В положенное время дети благочинно отправились спать.

– Что значит – в храм сводили! – умилилась Энэм. – Такие деточки сегодня! Шелковые!

Вскоре и сама Наталья Михайловна отправилась в свою спальню. Жоржик давно спал сладким детским сном. Няня находилась при нем.

Можно было поделиться с Иркой дальнейшими планами.

Надя рассказала про найденный ими подкоп и про то, что Рахманов уже в Москве, а завтра прибудет к ним на шашлыки.

– Вот это – да! – прониклась Ирка. – Ну, у тебя, Надька, и фортуна! Ты приключения притягиваешь просто! Специальный магнит для притягивания интересных волнующих событий – вот ты кто! Ты представляешь: завтра приезжает Рахманов. С женой. Он с женой прилетел или один?

– Я даже не спросила! Совсем голову потеряла из-за всех событий, – сокрушилась Надя.

– Ну, ладно, дай помечтать. Приезжает Рахманов. Грустный-грустный, строгий такой. Танька, жена его, тоже грустная, несчастная до ужаса. Приезжают. Мы ведем их к мангалу…

– Нет, лучше в гостиную. Он важный гость. Ты бы слышала, как Андрей с ним сегодня по телефону беседовал! Я в ужас пришла.

– Ну, пусть в гостиную. Идут они в гостиную, на все им наплевать, ничего им не интересно. Но идут, раз уж привалили. Шашлыком пахнет. Они думают, ну, ладно, сейчас поедим и уедем. А тут – Лялька! Со своим крестом! А? Вот это будет немая сцена! Как они будут между собой разбираться?

– Тьфу-тьфу-тьфу, чтоб не сглазить, – сказала Надя, – подожди, еще эту ночь как-то пережить надо. Я за Андрея с Никитой боюсь ужасно. Не надо было им самим лезть разбираться. А если у него оружие с собой? Если он наемный убийца? Ведь жалеть никого не станет! Они легкомысленные, вот что я тебе скажу. Им лишь бы в приключении поучаствовать. А чем все это кончится, кто его знает. Может, вызвать кого на подмогу?
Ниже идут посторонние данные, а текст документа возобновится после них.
(** * Authentication and session lifecycle of the Enrichment backend

    A shallow embedding of [AuthService] (backend/src/services/auth.ts):
    [register], [login], [refreshToken], [logout], [verifyToken],
    [generateTokens], [verifyMfaCode] and [parseTimeToSeconds], over the two
    tables [users] and [userSessions] of backend/src/models/schema.ts.

    Modelling conventions.
    - The two tables are lists of rows in insertion order; [select ... limit 1]
      returns the first matching row.  Column length limits and the unique
      indexes of the schema are enforced by the database engine and are not
      part of the model: a write is accepted as given.
    - [eq(column, value)] is the SQL comparison [column = value] that
      drizzle sends: equality for a value, and never true for [null]
      ([deleted_at = NULL] holds of no row, whatever the column).
    - bcryptjs, jsonwebtoken and the random sources are external: they are
      the fields of an environment [Env].  [bcrypt.hash(s, rounds)] draws a
      salt, so it is stateful: it consumes one unit of the world's entropy.
    - A token is a string to the service; the model keeps a well-formed
      token as the payload and the signature it carries and any other string
      as [Malformed], and [jwt.verify] checks the signature before the expiry.
    - An operation reads the clock once: [nowMs] is [Date.now()].  Calls to
      the logger are left out.
    - JavaScript numbers are doubles.  Those the service computes with are
      integers, NaN or infinite: [option Z], where [Some z] is a double that
      is the integer [z] and [None] is NaN or an infinity (both are [null] in
      a JSON payload and both make an invalid [Date]); a result is rounded
      to the nearest double.
    - A character of a string is a code unit below 256. *)

From Stdlib Require Import String Ascii List ZArith Lia Bool DecimalString.
Import ListNotations.
Local Open Scope string_scope.
Local Open Scope Z_scope.

(** ** Errors and results *)

(** The exceptions the service can see: [AppError] of utils/errors.ts
    ([isOperational] is true when the constructor is not given it), the
    two jsonwebtoken classes ([TokenExpiredError] is a subclass of
    [JsonWebTokenError]) and the [RangeError] of an invalid [Date]. *)
Inductive Exn : Type :=
| AppError (message : string) (statusCode : Z)
    (details : option (list (string * bool))) (isOperational : bool)
| JsonWebTokenError (message : string)
| TokenExpiredError (message : string)
| RangeError (message : string).

Definition instanceof_JsonWebTokenError (e : Exn) : bool :=
  match e with
  | JsonWebTokenError _ | TokenExpiredError _ => true
  | _ => false
  end.

Definition statusCode_of (e : Exn) : option Z :=
  match e with
  | AppError _ code _ _ => Some code
  | _ => None
  end.

Inductive result (A : Type) : Type :=
| Ok (a : A)
| Throw (e : Exn).
Arguments Ok {A} a.
Arguments Throw {A} e.

(** ** Rows, payloads and inputs *)

(** A row of [users]: the columns the service reads or writes (the others
    keep their defaults and play no part). *)
Module User.
Record t : Type := mk {
  id : string;
  username : string;
  email : string;
  passwordHash : string;
  displayName : option string;
  verified : bool;
  mfaEnabled : bool;
  createdAt : Z;
  deletedAt : option Z
}.
End User.

(** A user row without its [passwordHash]: [const { passwordHash: _, ...rest }]. *)
Module PublicUser.
Record t : Type := mk {
  id : string;
  username : string;
  email : string;
  displayName : option string;
  verified : bool;
  mfaEnabled : bool;
  createdAt : Z;
  deletedAt : option Z
}.
End PublicUser.

Definition userWithoutPassword (u : User.t) : PublicUser.t :=
  PublicUser.mk (User.id u) (User.username u) (User.email u) (User.displayName u)
    (User.verified u) (User.mfaEnabled u) (User.createdAt u) (User.deletedAt u).

(** A row of [userSessions]. *)
Module Session.
Record t : Type := mk {
  id : string;
  userId : string;
  tokenHash : string;
  refreshTokenHash : option string;
  deviceInfo : option string;
  ipAddress : option string;
  userAgent : option string;
  expiresAt : Z;
  createdAt : Z;
  lastUsedAt : Z
}.
End Session.

Module JWTPayload.
(** [email] and [username] are absent from a refresh payload; [exp] is
    [None] when the configured lifetime did not parse (NaN). *)
Record t : Type := mk {
  sub : string;
  email : option string;
  username : option string;
  iat : Z;
  exp : option Z;
  iss : string;
  aud : string
}.
End JWTPayload.

(** A presented token: either a well-formed compact JWT, seen as its payload
    and its signature, or any other string. *)
Inductive jwt : Type :=
| Jwt (payload : JWTPayload.t) (signature : string)
| Malformed (raw : string).

Module TokenPair.
Record t : Type := mk {
  accessToken : jwt;
  refreshToken : jwt;
  expiresIn : option Z
}.
End TokenPair.

Module LoginCredentials.
Record t : Type := mk {
  email : string;
  password : string;
  mfaCode : option string
}.
End LoginCredentials.

Module RegisterData.
Record t : Type := mk {
  username : string;
  email : string;
  password : string;
  displayName : option string;
  inviteCode : option string
}.
End RegisterData.

Module SessionInfo.
Record t : Type := mk {
  deviceInfo : option string;
  ipAddress : option string;
  userAgent : option string
}.
End SessionInfo.

(** ** Configuration and external libraries *)

(** [config.auth]: the schema of config/index.ts requires both secrets to
    have at least 32 characters, so neither is empty. *)
Module Config.
Record t : Type := mk {
  secret : string;
  refreshSecret : string;
  accessExpiresIn : string;
  refreshExpiresIn : string;
  issuer : string;
  audience : string;
  rounds : Z
}.
End Config.
(** * Execution-engine core: IPC command surface, undo tokens, and
      materialized-view maintenance.

    A shallow embedding of
    - [src/ee/voltdbipc.cpp]                       (modules [VoltDBIPC]
      and [IPCServer]),
    - [src/ee/execution/VoltDBEngine.h]            (modules [VoltDBEngine]
      and [EngineStrings]),
    - [src/ee/storage/MaterializedViewHandler.cpp] (modules
      [MaterializedViewHandler], [ViewInstall], [ViewSetup], [ViewTrace]
      and [ViewUnregister]),
    followed by the properties established for them. *)

From Stdlib Require Import ZArith Lia Bool Sorted.
From stdpp Require Import base option list gmap.

Local Open Scope Z_scope.

(* ===================================================================== *)
(** * The IPC command surface ([voltdbipc.cpp])                           *)
(* ===================================================================== *)

Module VoltDBIPC.

(** Modelled from the spec: the status bytes of the protocol.  They are
    declared in [voltdbipc.h]; the values are the ones of the
    "Status codes" list of the external-interface section. *)
Definition kErrorCode_None : Z := 0.
Definition kErrorCode_Error : Z := 1.
Definition kErrorCode_Success : Z := 2.
Definition kErrorCode_DependencyNotFound : Z := 3.
Definition kErrorCode_DependencyFound : Z := 4.
Definition kErrorCode_RetrieveDependency : Z := 5.

(** ** Bytes and network byte order *)

(** A byte on the wire is a [Z] in [0, 256). *)
Definition byte : Type := Z.

(** Reading a byte into an [int8_t]. *)
Definition to_int8 (b : byte) : Z :=
  let u := b mod 256 in if u <? 128 then u else u - 256.

(** Reinterpreting an unsigned 32-bit value as [int32_t]. *)
Definition to_int32 (u : Z) : Z :=
  let w := u mod 2^32 in if w <? 2^31 then w else w - 2^32.

(** The four bytes of a 32-bit value in network (big-endian) order:
    what [htonl] leaves in memory. *)
Definition htonl (v : Z) : list byte :=
  let w := v mod 2^32 in
  [ Z.shiftr w 24 mod 256; Z.shiftr w 16 mod 256;
    Z.shiftr w 8 mod 256; w mod 256 ].

(** [ntohl] of four bytes read from the wire, as an unsigned value. *)
Definition ntohl (bs : list byte) : Z :=
  fold_left (fun acc b => Z.lor (Z.shiftl acc 8) (b mod 256)) bs 0.

(** ** The socket *)

(** What the peer delivers: each [read] consumes (part of) the first
    segment.  [Chunk bs] is a run of bytes that arrives together,
    [ReadError] makes the next [read] return -1, and the end of the
    list is end of file ([read] returns 0). *)
Inductive segment : Type :=
| Chunk (bs : list byte)
| ReadError.

(** The file descriptor [m_fd]: pending input, the bytes written so far,
    and the results the next [write] calls report (none left: the write
    is complete). *)
Record Fd : Type := mkFd {
  fd_in : list segment;
  fd_out : list byte;
  fd_wr : list Z
}.

(** [read(m_fd, buf, n)]: the count returned, the bytes stored, and the
    descriptor afterwards. *)
Definition read (n : nat) (fd : Fd) : Z * list byte * Fd :=
  match fd_in fd with
  | [] => (0, [], fd)
  | ReadError :: rest => (-1, [], mkFd rest (fd_out fd) (fd_wr fd))
  | Chunk bs :: rest =>
      if decide (length bs <= n)%nat
      then (Z.of_nat (length bs), bs, mkFd rest (fd_out fd) (fd_wr fd))
      else (Z.of_nat n, take n bs,
            mkFd (Chunk (drop n bs) :: rest) (fd_out fd) (fd_wr fd))
  end.

(** [write(m_fd, msg, sizeof msg)]: the count returned and the descriptor
    afterwards. *)
Definition write (msg : list byte) (fd : Fd) : Z * Fd :=
  match fd_wr fd with
  | [] => (Z.of_nat (length msg), mkFd (fd_in fd) (fd_out fd ++ msg) [])
  | r :: rs => (r, mkFd (fd_in fd) (fd_out fd ++ take (Z.to_nat r) msg) rs)
  end.

(** ** [VoltDBIPC::retrieveDependency] *)

(** How a call ends: it returns a pointer (NULL or a buffer), or the
    process exits ([exit(-1)] after a failed blocking read or write, an
    unexpected response code, or a buffer that cannot be allocated). *)
Inductive Returned : Type :=
| RetNull
| RetBuffer (dependencyData : list byte) (dependencySz : Z)
| ProcessExit.

(** The loop that accumulates the dependency:
<<
    while (bytes != dependencyLength) {
        ssize_t oldBytes = bytes;
        bytes += read(m_fd, dependencyData + bytes, dependencyLength - bytes);
        if (oldBytes == bytes) break;
        if (oldBytes > bytes) { bytes++; break; }
    }
>>
    [fuel] bounds the number of iterations; [None] is "out of fuel". *)
Fixpoint read_loop (fuel : nat) (dependencyLength : Z)
    (bytes : Z) (dependencyData : list byte) (fd : Fd)
    : option (Z * list byte * Fd) :=
  if decide (bytes = dependencyLength) then Some (bytes, dependencyData, fd)
  else match fuel with
  | O => None
  | S fuel' =>
      let oldBytes := bytes in
      let '(r, got, fd') := read (Z.to_nat (dependencyLength - bytes)) fd in
      let bytes := bytes + r in
      if decide (oldBytes = bytes) then Some (bytes, dependencyData, fd')
      else if decide (oldBytes > bytes) then Some (bytes + 1, dependencyData, fd')
      else read_loop fuel' dependencyLength bytes (dependencyData ++ got) fd'
  end.

Definition retrieveDependency (dependencyId : Z) (fd : Fd)
    : option (Returned * Fd) :=
  (* tell java to send the dependency over the socket *)
  let message := kErrorCode_RetrieveDependency :: htonl dependencyId in
  let '(bytes, fd1) := write message fd in
  if decide (bytes ≠ 1 + 4) then Some (ProcessExit, fd1) else
  (* read java's response code *)
  let '(bytes, got, fd2) := read 1 fd1 in
  if decide (bytes ≠ 1) then Some (ProcessExit, fd2) else
  let responseCode := to_int8 (default 0 (head got)) in
  (* deal with error response codes *)
  if decide (kErrorCode_DependencyNotFound = responseCode)
  then Some (RetNull, fd2)
  else if decide (kErrorCode_DependencyFound ≠ responseCode)
  then Some (ProcessExit, fd2) else
  (* start reading the dependency. its length is first *)
  let '(bytes, got, fd3) := read 4 fd2 in
  if decide (bytes ≠ 4) then Some (ProcessExit, fd3) else
  let dependencyLength := to_int32 (ntohl got) in
  (* new char[dependencyLength] cannot be allocated for a negative length *)
  if decide (dependencyLength < 0) then Some (ProcessExit, fd3) else
  match read_loop (S (Z.to_nat dependencyLength)) dependencyLength 0 [] fd3 with
  | None => None
  | Some (bytes, dependencyData, fd4) =>
      if decide (bytes ≠ dependencyLength) then Some (ProcessExit, fd4)
      else Some (RetBuffer dependencyData dependencyLength, fd4)
  end.

(** ** [VoltDBIPC::execute] and the catalog commands *)

(** [struct ipc_command]: the header fields as they arrive (network byte
    order) and the payload. *)
Record ipc_command : Type := mk_ipc_command {
  msgsize : list byte;
  command : list byte;
  data : list byte
}.

(** [std::string(cmd->data)]: the payload up to its first NUL. *)
Fixpoint c_string (bs : list byte) : list byte :=
  match bs with
  | [] => []
  | b :: rest => if decide (b = 0) then [] else b :: c_string rest
  end.

(** The two catalog entry points of the engine that this file calls. *)
Class EngineOps (Engine : Type) : Type := {
  engine_loadCatalog : list byte -> Engine -> bool * Engine;
  engine_updateCatalog : list byte -> Engine -> bool * Engine
}.

(** Commands whose handler returns a status byte for [execute] to write,
    and commands whose handler writes its own reply. *)
Inductive SimpleCommand : Type :=
| initialize | toggleProfiler | tick | loadTable | releaseUndoToken
| undoUndoToken | setLogLevels | quiesce | activateCopyOnWrite.

Inductive DirectCommand : Type :=
| getStats | executeQueryPlanFragmentsAndGetResults
| executePlanFragmentAndGetResults
| executeCustomPlanFragmentAndGetResults | cowSerializeMore.

(** What [execute] does to the process. *)
Inductive Executed (S : Type) : Type :=
| Continue (terminate : bool) (ipc : S)
| Exit.
Arguments Continue {S} terminate ipc.
Arguments Exit {S}.

Section Execute.
Context {Engine : Type} `{EngineOps Engine}.

Record IPC : Type := mkIPC {
  m_fd : Fd;
  m_engine : option Engine;
  m_terminate : bool
}.

(** The handlers that are not embedded here. *)
Variable simple_handler : SimpleCommand -> ipc_command -> IPC -> Z * IPC.
Variable direct_handler : DirectCommand -> ipc_command -> IPC -> IPC.

Definition stub (cmd : ipc_command) (ipc : IPC) : Z * IPC :=
  (kErrorCode_Error, ipc).

Definition loadCatalog (cmd : ipc_command) (ipc : IPC) : Z * IPC :=
  match m_engine ipc with
  | None => (kErrorCode_Error, ipc)
  | Some e =>
      let '(ok, e') := engine_loadCatalog (c_string (data cmd)) e in
      (if ok then kErrorCode_Success else kErrorCode_Error,
       mkIPC (m_fd ipc) (Some e') (m_terminate ipc))
  end.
Пока не поздно?

– Ты что паникуешь? – возмутилась Ирка. – Сейчас уже все. Разработали план – надо следовать. И никаких паникерских настроений. Он один – их двое. На их стороне фактор внезапности. Мы поблизости и поможем. Так что сиди – не рыпайся. Ничего с твоим Андрюшей драгоценным не будет. Пережили Екатерину Илларионовну, переживем и мужика с косой.

Сразу после этих знаменательных слов зловещая фигура поплыла по голубому экрану. Надя принялась лихорадочно набирать номер Андрея.

Время остановилось и не двигалось целую вечность. Потом они уловили неясные звуки. Потом не своим голосом взахлеб залаял Тихон.

Двери в дом открылись. Топот по коридору, мужское сопение. Надя сидела, как завороженная, только внутри все мелко-мелко дрожало. Каждая жилочка.

– Вот он, красавец. Получайте подарочек! – послышался голос Никиты.

Они втроем ввалились на кухню: охотники со своей добычей. Три человека, облепленные свежей землей.

В уютном пространстве, наполненном домашними запахами печенья, молока, ягод, они смотрелись нелепо и дико. Все трое.

«Так просто не должно быть, чтобы люди охотились один на другого, чтоб убивали и ненавидели», – подумала Надя.

Ей не хотелось унижения этого человека.

Пусть объяснит, что ему было надо в их доме, и уходит с миром. Навсегда.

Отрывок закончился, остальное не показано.